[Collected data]
(* ===== verification/LockfreeQueueProof.v ===== *)
(** * The lock-free delta queue is a bounded FIFO per worker

    Proofs about [LockfreeQueue]: capacities, the invariant of one ring under
    every interleaving, the queue as a whole, the operations taken one at a
    time, fairness of the round-robin scan and destruction. *)

From S2P Require Import Prelude LockfreeQueue.
From Stdlib Require Import Permutation.

Import Queue.

(** ** Capacities *)

(** [next_pow2] is the least power of two not below max v 2, or 0 when that
    does not fit 32 bits. *)
Lemma queue_pow2_spec v : is_uint32 v ->
  (2 ^ 31 < v /\ next_pow2 v = 0) \/
  (v <= 2 ^ 31 /\ exists e, 1 <= e <= 31 /\ next_pow2 v = 2 ^ e /\ 2 ^ (e - 1) < Z.max v 2 <= 2 ^ e).
Proof.
  intros Hv. unfold next_pow2. set (x := if v <? 2 then 2 else v).
  assert (Hx : x = Z.max v 2) by (unfold x; destruct (Z.ltb_spec v 2); lia).
  change (UINT32_MAX / 2 + 1) with (2 ^ 31).
  destruct (Z.ltb_spec (2 ^ 31) x) as [Hb|Hb]; [left; split; [lia|done]|]. right. split; [lia|].
  set (y := x - 1). assert (Hy : 0 < y < 2 ^ 31) by lia.
  rewrite (smear_log2 y) by lia.
  pose proof (Z.log2_nonneg y). pose proof (Z.log2_spec y ltac:(lia)) as [Hlo Hhi].
  assert (Z.log2 y < 31) by (apply Z.log2_lt_pow2; lia).
  exists (Z.log2 y + 1). replace (2 ^ (Z.log2 y + 1) - 1 + 1) with (2 ^ (Z.log2 y + 1)) by lia.
  split; [lia|]. split.
  - apply u32_small. pose proof (Z.pow_le_mono_r 2 (Z.log2 y + 1) 31 ltac:(lia) ltac:(lia)). mi.
  - replace (Z.succ (Z.log2 y)) with (Z.log2 y + 1) in Hhi by lia.
    replace (Z.log2 y + 1 - 1) with (Z.log2 y) by lia. lia.
Qed.

(** ** One ring *)

(** The cursor after [n] stores. *)
Definition cursor (n : nat) : Z := u32 (Z.of_nat n).
Definition history (n : nat) : list Z := cursor <$> seq 0 (S n).

#[global] Arguments history : simpl never.

Lemma history_lookup n k : (k <= n)%nat -> history n !! k = Some (cursor k).
Proof. intros. unfold history. rewrite list_lookup_fmap, lookup_seq_lt by lia. done. Qed.

Lemma history_lookup_inv n k c : history n !! k = Some c -> (k <= n)%nat /\ c = cursor k.
Proof.
  intros H. assert (k <= n)%nat.
  { apply lookup_lt_Some in H. unfold history in H. rewrite length_fmap, length_seq in H. lia. }
  rewrite history_lookup in H by done. naive_solver.
Qed.

Lemma history_last n : last (history n) = Some (cursor n).
Proof.
  unfold history. rewrite seq_S, fmap_app. cbn. by rewrite last_snoc.
Qed.

Lemma history_S n : history n ++ [u32 (cursor n + 1)] = history (S n).
Proof.
  unfold history. rewrite (seq_S (S n)), fmap_app. cbn. do 2 f_equal. unfold cursor, u32.
  rewrite Zplus_mod_idemp_l. f_equal. lia.
Qed.

Lemma history_newest n : newest (history n) = n.
Proof. unfold newest, history. rewrite length_fmap, length_seq. done. Qed.

(** A ring of capacity 2^e whose producer has sent [sent] and whose consumer
    has taken [got]. *)
Record ring_ok (r : ring) (sent got : list msg) : Prop := {
  ok_cap : exists e, 1 <= e <= 31 /\ capacity r = 2 ^ e /\ mask r = 2 ^ e - 1;
  ok_slots : length (slots r) = Z.to_nat (capacity r);
  ok_tails : tails r = history (length sent);
  ok_heads : heads r = history (length got);
  ok_prefix : got `prefix_of` sent;
  ok_room : Z.of_nat (length sent) <= Z.of_nat (length got) + capacity r;
  ok_queued : forall j, (length got <= j < length sent)%nat ->
    slots r !! slot_of r (cursor j) = sent !! j }.

Lemma cap_bounds r sent got : ring_ok r sent got -> 2 <= capacity r <= 2 ^ 31.
Proof.
  intros H. destruct (ok_cap _ _ _ H) as (e & He & -> & _).
  pose proof (Z.pow_le_mono_r 2 1 e ltac:(lia) ltac:(lia)).
  pose proof (Z.pow_le_mono_r 2 e 31 ltac:(lia) ltac:(lia)). lia.
Qed.

(** The slot of a cursor is its counter modulo the capacity, also when the
    32-bit cursor has wrapped. *)
Lemma slot_mod r sent got j : ring_ok r sent got ->
  Z.of_nat (slot_of r (cursor j)) = Z.of_nat j mod capacity r.
Proof.
  intros H. destruct (ok_cap _ _ _ H) as (e & He & Hc & Hm). unfold slot_of, cursor, u32.
  rewrite Hm, Hc. replace (2 ^ e - 1) with (Z.ones e) by (rewrite Z.ones_equiv; lia).
  rewrite Z.land_ones by lia.
  pose proof (Z.mod_pos_bound (Z.of_nat j mod 2 ^ 32) (2 ^ e) ltac:(lia)).
  rewrite Z2Nat.id by lia. apply Z.mod_mod_divide. exists (2 ^ (32 - e)).
  rewrite <- Z.pow_add_r by lia. f_equal. lia.
Qed.

Lemma slot_lt r sent got j : ring_ok r sent got -> (slot_of r (cursor j) < length (slots r))%nat.
Proof.
  intros H. pose proof (slot_mod _ _ _ j H). pose proof (cap_bounds _ _ _ H).
  rewrite (ok_slots _ _ _ H). pose proof (Z.mod_pos_bound (Z.of_nat j) (capacity r) ltac:(lia)). lia.
Qed.

(** Counters less than a capacity apart have different slots. *)
Lemma ring_slot_inj r sent got i j : ring_ok r sent got ->
  (i < j)%nat -> Z.of_nat j < Z.of_nat i + capacity r -> slot_of r (cursor i) <> slot_of r (cursor j).
Proof.
  intros H Hij Hc Heq. pose proof (slot_mod _ _ _ i H) as Hi. pose proof (slot_mod _ _ _ j H) as Hj.
  rewrite Heq, Hj in Hi. pose proof (cap_bounds _ _ _ H).
  pose proof (Z.div_mod (Z.of_nat i) (capacity r) ltac:(lia)).
  pose proof (Z.div_mod (Z.of_nat j) (capacity r) ltac:(lia)).
  assert (Hd : Z.of_nat j - Z.of_nat i = capacity r * (Z.of_nat j / capacity r - Z.of_nat i / capacity r)) by lia.
  destruct (decide (Z.of_nat j / capacity r - Z.of_nat i / capacity r <= 0)); nia.
Qed.

(** Distances up to a capacity survive the wrap of the cursors. *)
Lemma cursor_dist i j : (i <= j)%nat -> Z.of_nat j - Z.of_nat i <= 2 ^ 31 ->
  u32 (cursor j - cursor i) = Z.of_nat j - Z.of_nat i.
Proof.
  intros. unfold cursor, u32. rewrite Zminus_mod_idemp_l, Zminus_mod_idemp_r.
  apply Z.mod_small. lia.
Qed.

Lemma cursor_inj i j : (i <= j)%nat -> Z.of_nat j - Z.of_nat i <= 2 ^ 31 -> cursor i = cursor j -> i = j.
Proof.
  intros Hij Hd Heq. pose proof (cursor_dist i j Hij Hd) as H. rewrite Heq, Z.sub_diag in H.
  change (u32 0) with 0 in H. lia.
Qed.

(** *** The threads at a ring *)

Definition producer_ok (r : ring) (sent got : list msg) (p : producer) : Prop :=
  (p_seen p <= length got)%nat /\
  Z.of_nat (length sent) <= Z.of_nat (p_seen p) + capacity r /\
  match pc p with
  | None | Some (E_tail _) => True
  | Some (E_head _ t) => t = cursor (length sent)
  | Some (E_write _ t) =>
      t = cursor (length sent) /\ Z.of_nat (length sent) < Z.of_nat (p_seen p) + capacity r
  | Some (E_publish item t) =>
      t = cursor (length sent) /\ Z.of_nat (length sent) < Z.of_nat (p_seen p) + capacity r /\
      slots r !! slot_of r t = Some item
  end.

(** [seen] is the newest tail the coordinator has read, [d] its place in
    spsc_dequeue when it is at this ring. *)
Definition consumer_ok (sent got : list msg) (seen : nat) (d : option deq) : Prop :=
  (length got <= seen <= length sent)%nat /\
  match d with
  | None | Some D_head => True
  | Some (D_tail h) => h = cursor (length got)
  | Some (D_read h) => h = cursor (length got) /\ (length got < seen)%nat
  | Some (D_publish h m) =>
      h = cursor (length got) /\ (length got < seen)%nat /\ sent !! length got = Some m
  end.

Record worker_ok (r : ring) (p : producer) (seen : nat) (d : option deq) (sent got : list msg) : Prop := {
  w_ring : ring_ok r sent got;
  w_prod : producer_ok r sent got p;
  w_cons : consumer_ok sent got seen d }.

(** A valid view of the peer's stores never leaves an operation stuck. *)
Definition view_ok (stores : list Z) (seen k : nat) : Prop := (seen <= k < length stores)%nat.

Lemma load_peer_inv stores seen k c :
  load_peer stores seen k = Some c -> (seen <= k)%nat /\ stores !! k = Some c.
Proof. unfold load_peer. destruct (Nat.leb_spec seen k); [done|discriminate]. Qed.

Lemma load_peer_ok n seen k : (seen <= k <= n)%nat -> load_peer (history n) seen k = Some (cursor k).
Proof.
  intros. unfold load_peer. destruct (Nat.leb_spec seen k); [|lia]. apply history_lookup. lia.
Qed.

(** Rings that differ only in a slot outside the queued part. *)
Lemma ring_ok_write r sent got item :
  ring_ok r sent got -> Z.of_nat (length sent) < Z.of_nat (length got) + capacity r ->
  ring_ok (Ring (<[slot_of r (cursor (length sent)) := item]> (slots r)) (capacity r) (mask r) (tails r) (heads r))
    sent got.
Proof.
  intros H Hr. split; cbn [slots capacity mask tails heads];
    [apply (ok_cap _ _ _ H)|rewrite length_insert; apply (ok_slots _ _ _ H)|apply (ok_tails _ _ _ H)
    |apply (ok_heads _ _ _ H)|apply (ok_prefix _ _ _ H)|apply (ok_room _ _ _ H)|].
  intros j Hj. rewrite <- (ok_queued _ _ _ H j Hj).
  apply list_lookup_insert_ne. apply not_eq_sym. apply (ring_slot_inj r sent got); [done|lia|lia].
Qed.

Lemma ring_ok_send r sent got item :
  ring_ok r sent got -> Z.of_nat (length sent) < Z.of_nat (length got) + capacity r ->
  slots r !! slot_of r (cursor (length sent)) = Some item ->
  ring_ok (Ring (slots r) (capacity r) (mask r) (history (S (length sent))) (heads r)) (sent ++ [item]) got.
Proof.
  intros H Hr Hs. split; cbn [slots capacity mask tails heads];
    [apply (ok_cap _ _ _ H)|apply (ok_slots _ _ _ H)| |apply (ok_heads _ _ _ H)| | |].
  - rewrite length_app. cbn. by rewrite Nat.add_1_r.
  - apply prefix_app_r. apply (ok_prefix _ _ _ H).
  - rewrite length_app. cbn. lia.
  - intros j Hj. rewrite length_app in Hj. cbn in Hj. unfold slot_of in *. cbn.
    destruct (decide (j = length sent)) as [->|Hne].
    + rewrite Hs. rewrite lookup_app_r, Nat.sub_diag by lia. done.
    + rewrite lookup_app_l by lia. apply (ok_queued _ _ _ H). lia.
Qed.

Lemma ring_ok_take r sent got item :
  ring_ok r sent got -> sent !! length got = Some item ->
  ring_ok (Ring (slots r) (capacity r) (mask r) (tails r) (history (S (length got)))) sent (got ++ [item]).
Proof.
  intros H Hs. pose proof (lookup_lt_Some _ _ _ Hs).
  split; cbn [slots capacity mask tails heads];
    [apply (ok_cap _ _ _ H)|apply (ok_slots _ _ _ H)|apply (ok_tails _ _ _ H)| | | |].
  - rewrite length_app. cbn. by rewrite Nat.add_1_r.
  - destruct (ok_prefix _ _ _ H) as [rest Hp]. rewrite Hp in Hs.
    rewrite lookup_app_r, Nat.sub_diag in Hs by lia. destruct rest as [|y rest]; [done|].
    injection Hs as ->. exists rest. rewrite Hp, <- app_assoc. done.
  - rewrite length_app. cbn. pose proof (ok_room _ _ _ H). lia.
  - intros j Hj. rewrite length_app in Hj. cbn in Hj. apply (ok_queued _ _ _ H). lia.
Qed.

Lemma consumer_ok_send sent got seen d item :
  consumer_ok sent got seen d -> consumer_ok (sent ++ [item]) got seen d.
Proof.
  intros [Hs Hd]. split; [rewrite length_app; lia|]. destruct d as [[]|]; try done.
  destruct Hd as (? & ? & Hl). split; [done|]. split; [done|].
  rewrite lookup_app_l by (apply lookup_lt_Some in Hl; lia). done.
Qed.

Lemma producer_ok_take r sent got item p h :
  producer_ok r sent got p ->
  producer_ok (Ring (slots r) (capacity r) (mask r) (tails r) h) sent (got ++ [item]) p.
Proof. intros [H1 H2]. split; [rewrite length_app; lia|]. done. Qed.

(** *** One step of the producer *)
Lemma enqueue_step_ok r e seen cs d sent got k r' seen' res :
  worker_ok r (Prod (Some e) seen) cs d sent got ->
  spsc_enqueue r seen k e = Some (r', seen', res) ->
  match res with
  | inl e' => worker_ok r' (Prod (Some e') seen') cs d sent got
  | inr _ =>
      worker_ok r' (Prod None seen') cs d
        (match e with E_publish item _ => sent ++ [item] | _ => sent end) got
  end.
Proof.
  intros [Hr Hp Hc] Hstep. destruct Hp as (Hseen & Hroom & Hpc). cbn in Hseen, Hroom, Hpc.
  destruct e as [item|item t|item t|item t]; cbn [spsc_enqueue] in Hstep.
  - rewrite (ok_tails _ _ _ Hr), history_last in Hstep. cbn in Hstep. simplify_eq.
    split; [done| |done]. split; [done|]. split; done.
  - destruct (load_peer _ _ _) as [h|] eqn:Hl; cbn in Hstep; [|done].
    rewrite (ok_heads _ _ _ Hr) in Hl. apply load_peer_inv in Hl as [Hk Hl].
    apply history_lookup_inv in Hl as [Hkg ->]. subst t.
    pose proof (cap_bounds _ _ _ Hr). pose proof (prefix_length _ _ (ok_prefix _ _ _ Hr)).
    rewrite cursor_dist in Hstep by lia.
    destruct (Z.leb_spec (capacity r) (Z.of_nat (length sent) - Z.of_nat k)); simplify_eq;
      (split; [done| |done]); split; cbn; lia.
  - destruct Hpc as [-> Hlt]. pose proof (slot_lt _ _ _ (length sent) Hr) as Hsl.
    rewrite wr_lt in Hstep by done. cbn in Hstep. simplify_eq.
    split; [apply ring_ok_write; [done|lia]| |done].
    split; [done|]. split; [done|]. cbn. split; [done|]. split; [done|].
    rewrite list_lookup_insert_eq; done.
  - destruct Hpc as (-> & Hlt & Hsl). simplify_eq. rewrite (ok_tails _ _ _ Hr), history_S.
    split; [apply ring_ok_send; [done|lia|done]| |by apply consumer_ok_send].
    split; [done|]. cbn. rewrite length_app. cbn. split; [lia|done].
Qed.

▸ **The problem**
Write out the lines of the entries, word for word, from the first through the one containing "Proofs about [LockfreeQueue]: capacities, the", and stop at that line.

▸ **Answer**
(* ===== verification/LockfreeQueueProof.v ===== *)
(** * The lock-free delta queue is a bounded FIFO per worker

    Proofs about [LockfreeQueue]: capacities, the invariant of one ring under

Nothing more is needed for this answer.